Toutes ces questions vont bien au delà de l'organisation de la gauche ou du face à face sans issue avec l'extrême - gauche. Nous n'avons pas besoin d'elle pour promouvoir une véritable confrontation d'idées avec le mouvement altermondialiste. C'est dans la nature même de notre réformisme de se parler, de chercher les voies et les moyens de rendre la globalisation plus juste. Et j'invite nos groupes à cet échange.

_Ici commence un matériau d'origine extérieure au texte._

Lemma right_edge_ok {S} w h row r_tr r_br (s : S) : 0 ≤ row < h → radius r_tr → radius r_br → ∃ R, right_edge w h row r_tr r_br s = Ok (R, s) ∧ w - 2 ^ 14 ≤ R ≤ w ∧
  ∀ col, col < w → (col <? R) =
    negb ((row <? r_tr) && (w - r_tr <=? col) && cut r_tr (col - (w - r_tr) + 1) (r_tr - row)) &&
    negb ((h - r_br <=? row) && (w - r_br <=? col) && cut r_br (col - (w - r_br) + 1) (row - (h - r_br))).
Proof.
  intros Hrow H1 H2. assert (∃ R, (if row <? r_tr then
    let oy := r_tr - row in q ← gfx_isqrt (u32 (r_tr * r_tr - oy * oy)); let xc := w - r_tr + i32 q in mret (if xc <? w then xc else w)
    else mret w) s = Ok (R, s) ∧ w - 2 ^ 14 ≤ R ≤ w ∧ ∀ col, col < w → (col <? R) = negb ((row <? r_tr) && (w - r_tr <=? col) && cut r_tr (col - (w - r_tr) + 1) (r_tr - row))) as (R & HR & BR & CR).
  { destruct (Z.ltb_spec row r_tr) as [Hr|Hr]; [|exists w; split; [done|]; split; [lia|]; intros col Hc; cbn [andb negb]; lia].
    destruct (isqrt_disc r_tr (r_tr - row) s H1 ltac:(lia)) as (E & B & Ei). unfold radius in H1. cbv zeta. rewrite (bind_of_ok _ _ _ _ _ E), Ei. eexists. split; [reflexivity|]. split; [destruct (_ <? w); lia|].
    intros col Hc. cbn [andb]. apply eq_true_iff_eq. rewrite negb_true_iff. unfold cut. pose proof (sqrt_disc r_tr (r_tr - row) (col - (w - r_tr) + 1) H1 ltac:(lia)) as Hd.
    destruct (Z.leb_spec (w - r_tr) col); cbn [andb]; destruct (Z.ltb_spec (w - r_tr + Z.sqrt (r_tr * r_tr - (r_tr - row) * (r_tr - row))) w); rewrite Z.ltb_lt; [rewrite Z.ltb_ge; rewrite <- Hd by lia; lia|rewrite Z.ltb_ge; rewrite <- Hd by lia; lia|split; [done|lia]..]. }
  unfold right_edge. rewrite (bind_of_ok _ _ _ _ _ HR). destruct (Z.leb_spec (h - r_br) row) as [Hr|Hr].
  - destruct (Z.ltb_spec 0 r_br) as [Hp|Hp]; [|unfold radius in H2; lia]. cbn [andb].
    destruct (isqrt_disc r_br (row - (h - r_br)) s H2 ltac:(lia)) as (E & B & Ei). unfold radius in H2. rewrite (bind_of_ok _ _ _ _ _ E), Ei. eexists. split; [reflexivity|]. split; [destruct (_ <? R); lia|].
    intros col Hc. rewrite <- (CR col Hc). apply eq_true_iff_eq. rewrite andb_true_iff, negb_true_iff. unfold cut. pose proof (sqrt_disc r_br (row - (h - r_br)) (col - (w - r_br) + 1) H2 ltac:(lia)) as Hd.
    destruct (Z.leb_spec (w - r_br) col); cbn [andb]; destruct (Z.ltb_spec (w - r_br + Z.sqrt (r_br * r_br - (row - (h - r_br)) * (row - (h - r_br)))) R); rewrite !Z.ltb_lt; [rewrite Z.ltb_ge; rewrite <- Hd by lia; lia|rewrite Z.ltb_ge; rewrite <- Hd by lia; lia|split; [|lia]; intros; split; [lia|done]|split; [|lia]; intros; split; [lia|done]].
  - rewrite andb_false_r. exists R. split; [done|]. split; [done|]. intros col Hc. cbn [andb negb]. by rewrite andb_true_r, CR.
Qed.
(** What [remove_window] leaves: the forward links are right; the backward links
    are those of the windows behind the removed one only, unless it was the last. *)
Lemma remove_window_ok s a w b : wlist s (a ++ w :: b) →
  ∃ s', remove_window w s = Ok (tt, s') ∧ fwd s' (a ++ b) ∧ bwd s' (match b with [] => a | _ => b end) ∧ same_bodies s s' ∧ s_full_redraw s' = true.
Proof.
  intros Hl. destruct (id Hl) as (Hd & [F1 F2] & [B1 B2]). set (l := a ++ w :: b) in *.
  assert (l !! length a = Some w) as Hw by apply lookup_mid. destruct (wlist_in s l _ w Hl Hw) as (Lw & win & Ew & Nw & Pw).
  set (m := length a) in *. set (prev := w_prev win) in *. set (next := w_next win) in *.
  assert (next = b !! 0%nat) as Nb. { rewrite Nw. subst l m. rewrite lookup_app_r by lia. by replace (S (length a) - length a)%nat with 1%nat by lia. }
  assert (prev = last a) as Pa. { rewrite Pw, last_lookup. subst l m. destruct a as [|f a]; [done|]. cbn [length pred]. by rewrite lookup_app_l by (cbn; lia). }
  unfold remove_window. rewrite (bind_of_ok _ _ _ s s) by done. rewrite (bind_of_ok _ _ _ win s) by (by apply rd_win_ok). fold prev next.
  set (s1 := if bool_decide (s_last_window s = Some w) then set_s_last_window prev s else s). rewrite (bind_of_ok _ _ s tt s1) by (unfold when; subst s1; case_bool_decide; reflexivity).
  set (s2 := if bool_decide (s_windows s = Some w) then set_s_windows next s1 else s1). rewrite (bind_of_ok _ _ s1 tt s2) by (unfold when; subst s2; case_bool_decide; reflexivity).
  assert (s_window_pool s2 = s_window_pool s) as Es2 by (subst s2 s1; repeat case_bool_decide; reflexivity). assert (length (s_window_pool s2) = length (s_window_pool s)) as El2 by (by rewrite Es2).
  assert (s_windows s1 = s_windows s) as Eh1 by (unfold s1; destruct (bool_decide _); done).
  assert (s_windows s2 = (a ++ b) !! 0%nat) as Eh.
  { unfold s2. destruct (bool_decide_reflect (s_windows s = Some w)) as [E|E].
    - cbn [s_windows set_s_windows]. rewrite Nb. destruct a as [|f a]; [done|]. rewrite F1 in E. injection E as ->. subst l m. pose proof (NoDup_lookup _ 0%nat (length (w :: a)) w Hd eq_refl Hw) as E. done.
    - rewrite Eh1, F1. destruct a as [|f a]; [by rewrite F1 in E|done]. }
  assert (s_last_window s2 = last (match b with [] => a | _ => b end)) as Et.
  { assert (s_last_window s1 = last (match b with [] => a | _ => b end)) as E1; [|unfold s2; destruct (bool_decide (s_windows s = Some w)); exact E1]. unfold s1. rewrite B1. subst l. destruct b as [|n b].
    - by rewrite last_snoc, bool_decide_true by done.
    - rewrite last_app, last_cons_cons. destruct (last (n :: b)) as [z|] eqn:Ez; [|by apply last_None in Ez]. rewrite bool_decide_false; [by rewrite B1, last_app, last_cons_cons, Ez|].
      intros [= ->]. apply last_Some_elem_of in Ez. apply NoDup_app in Hd as (_ & _ & Hd). apply NoDup_cons in Hd as [Hd _]. done. }
  assert (∀ p, prev = Some p → (p < length (s_window_pool s))%nat ∧ l !! pred m = Some p ∧ (0 < m)%nat) as HpL.
  { intros p Ep. assert (l !! pred m = Some p ∧ (0 < m)%nat) as [E Hm]; [|split; [by destruct (wlist_in s l _ p Hl E)|done]]. rewrite Ep in Pw. destruct m; [done|]. split; [by rewrite Pw|lia]. }
  assert (∀ n, next = Some n → (n < length (s_window_pool s))%nat) as HnL. { intros n En. rewrite En in Nw. symmetry in Nw. by destruct (wlist_in s l _ n Hl Nw). }
  set (s3 := match prev with Some p => upd_win w (set_w_prev None) (upd_win p (set_w_next next) s2) | None => s2 end).
  erewrite (bind_of_ok _ _ s2 tt s3). 2: { subst s3. destruct prev as [p|]; [|done]. destruct (HpL p eq_refl). wr_step. apply wr_win_ok. pool_len. }
  assert (∀ p, prev = Some p → p ≠ w) as Hpw. { intros p Ep ->. destruct (HpL w Ep) as (_ & E & Hm). pose proof (NoDup_lookup l _ _ _ Hd E Hw). lia. }
  assert (∀ n, next = Some n → n ≠ w ∧ prev ≠ Some n) as Hnw. { intros n En. rewrite En in Nw. symmetry in Nw. split; [intros ->; pose proof (NoDup_lookup l _ _ _ Hd Nw Hw); lia|].
    intros Ep. destruct (HpL n Ep) as (_ & E & Hm). pose proof (NoDup_lookup l _ _ _ Hd E Nw). lia. }
  assert (s_window_pool s3 !! w = Some (set_w_prev None win)) as Ew3.
  { subst s3. destruct prev as [p|] eqn:Ep; [pose proof (Hpw p eq_refl); look; repeat case_decide; try congruence; rewrite Es2, Ew; done|]. rewrite Es2, Ew. f_equal. destruct win. cbn in *. by subst. }
  rewrite (bind_of_ok _ _ _ (set_w_prev None win) s3) by (by apply rd_win_ok). change (w_next (set_w_prev None win)) with next. change (w_prev (set_w_prev None win)) with (@None nat).
  assert (length (s_window_pool s3) = length (s_window_pool s)) as El3 by (subst s3; destruct prev; rewrite ?upd_win_length; lia).
  set (s4 := match next with Some n => upd_win w (set_w_next None) (upd_win n (set_w_prev None) s3) | None => s3 end).
  erewrite (bind_of_ok _ _ s3 tt s4). 2: { subst s4. destruct next as [n|]; [|done]. pose proof (HnL n eq_refl). wr_step. apply wr_win_ok. pool_len. }
  md_step. unfold modify. eexists. split; [reflexivity|].
  assert (s_windows s4 = s_windows s2 ∧ s_last_window s4 = s_last_window s2) as [Eh4 Et4] by (subst s4 s3; by destruct next, prev).
  assert (∀ j, j ≠ w → next_of s4 j = if bool_decide (prev = Some j) then Some next else next_of s j) as HN.
  { intros j Hj. unfold next_of. rewrite <- Es2. subst s4 s3. destruct prev as [p|] eqn:Ep, next as [n|] eqn:En; try (destruct (HpL p eq_refl) as (Lp & _); destruct (lookup_lt_is_Some_2 _ _ (eq_ind_r (λ z, (p < z)%nat) Lp El2)) as [x Hx]);
      look; repeat case_decide; repeat case_bool_decide; simplify_eq; rewrite ?Hx; look_done. }
  assert (∀ j, j ≠ w → prev_of s4 j = if bool_decide (next = Some j) then Some None else prev_of s j) as HP.
  { intros j Hj. unfold prev_of. rewrite <- Es2. subst s4 s3. destruct prev as [p|] eqn:Ep, next as [n|] eqn:En; try (pose proof (HnL n eq_refl) as Ln; destruct (lookup_lt_is_Some_2 _ _ (eq_ind_r (λ z, (n < z)%nat) Ln El2)) as [x Hx]);
      look; repeat case_decide; repeat case_bool_decide; simplify_eq; rewrite ?Hx; look_done. }
  assert (∀ j k, (a ++ b) !! k = Some j → j ≠ w) as Hne.
  { intros j k Hk ->. rewrite (lookup_without a w b) in Hk. fold l m in Hk. pose proof (NoDup_lookup l _ _ _ Hd Hk Hw). case_decide; lia. }
  split; [|split; [|split; [|done]]].
  - split; [exact (eq_trans Eh4 Eh)|]. intros k j Hk. change (next_of s4 j = Some ((a ++ b) !! S k)). rewrite HN by (by eapply Hne). rewrite (lookup_without a w b) in Hk |- *. fold l m in Hk |- *.
    case_bool_decide as Ep.
    + destruct (HpL j Ep) as (_ & E & Hm). pose proof (NoDup_lookup l _ _ _ Hd E Hk) as Ek. assert (k = pred m) as -> by (case_decide; lia). rewrite decide_False by lia. rewrite Nw. do 2 f_equal. lia.
    + rewrite (F2 _ j Hk). do 2 f_equal. destruct (decide (k < m)%nat); [|rewrite decide_False by lia; done]. destruct (decide (S k < m)%nat); [done|]. exfalso. apply Ep. rewrite Pa, last_lookup.
      unfold l in Hk. rewrite lookup_app_l in Hk by (fold m; lia). fold m. by replace (pred m) with k by lia.
  - split; [exact (eq_trans Et4 Et)|]. intros k j Hk. change (prev_of s4 j = Some (match k with O => None | S k' => (match b with [] => a | _ => b end) !! k' end)). destruct b as [|n b].
    + assert (l !! k = Some j) as Hk' by (subst l; by apply lookup_app_l_Some). rewrite HP by (eapply (Hne j k); by rewrite app_nil_r). rewrite bool_decide_false by (by rewrite Nb). rewrite (B2 k j Hk'). destruct k as [|k]; [done|].
      f_equal. subst l. apply lookup_app_l. apply lookup_lt_Some in Hk. lia.
    + assert (∀ i, (n :: b) !! i = l !! (S m + i)%nat) as Hb. { intros i. subst l m. rewrite lookup_app_r by lia. by replace (S (length a) + i - length a)%nat with (S i) by lia. }
      rewrite HP by (eapply (Hne j (m + k)%nat); subst m; rewrite lookup_app_r by lia; by replace (length a + k - length a)%nat with k by lia). rewrite Hb in Hk. rewrite Nb. cbn [lookup list_lookup]. destruct k as [|k].
      * rewrite bool_decide_true; [done|]. rewrite <- Hb in Hk. done.
      * rewrite bool_decide_false; [rewrite (B2 _ j Hk), Hb; change (Some (l !! (m + S k)%nat) = Some (l !! (S m + k)%nat)); do 2 f_equal; lia|]. intros [= ->]. assert (l !! (S m + 0)%nat = Some j) as E0 by (by rewrite <- Hb). pose proof (NoDup_lookup l _ _ _ Hd Hk E0). lia.
  - change (same_bodies s s4). apply (same_bodies_trans s s2); [unfold same_bodies; by rewrite Es2|]. subst s4 s3. destruct prev, next; bodies.
Qed.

Mais il ne faut pas se tromper de sens. L'objectif ne peut être la mort de l'OMC ou des institutions internationales. Je crois au contraire qu'elles sont un progrès pour domestiquer le marché. Ce qui doit changer, ce sont les règles du jeu. Tant que l'ouverture commerciale sera déséquilibrée entre le nord et la sud, tant qu'elle ne s'accompagnera pas d'un volet social, alors l'échec de Cancun se répètera. L'organisation des pays en développement offre un rapport de force favorable à des règles du jeu plus équitables. A nous d'utiliser ce levier pour préparer l'indispensable réforme des objectifs et des institutions de régulation internationales.
Mes chers amis,
Notre pays a consenti de gros efforts depuis trente ans pour s'adapter au monde tel qu'il va sans perdre ses références. Ses plus grands ennemis aujourd'hui sont le doute, la peur, le sentiment que les changements que la majorité lui propose sont au mieux cosmétiques au pire un retour en arrière. Il lui manque une voix qui donne un sens, une direction. Une voix qui fédère les énergies dans un partage équitable des efforts et des bénéfices. Une voix qui redonne le goût du risque et de la solidarité. Cette voix, c'est la nôtre, c'est celle du socialisme et de la social-démocratie .A nous maintenant de la faire entendre. Au parlement comme dans la société.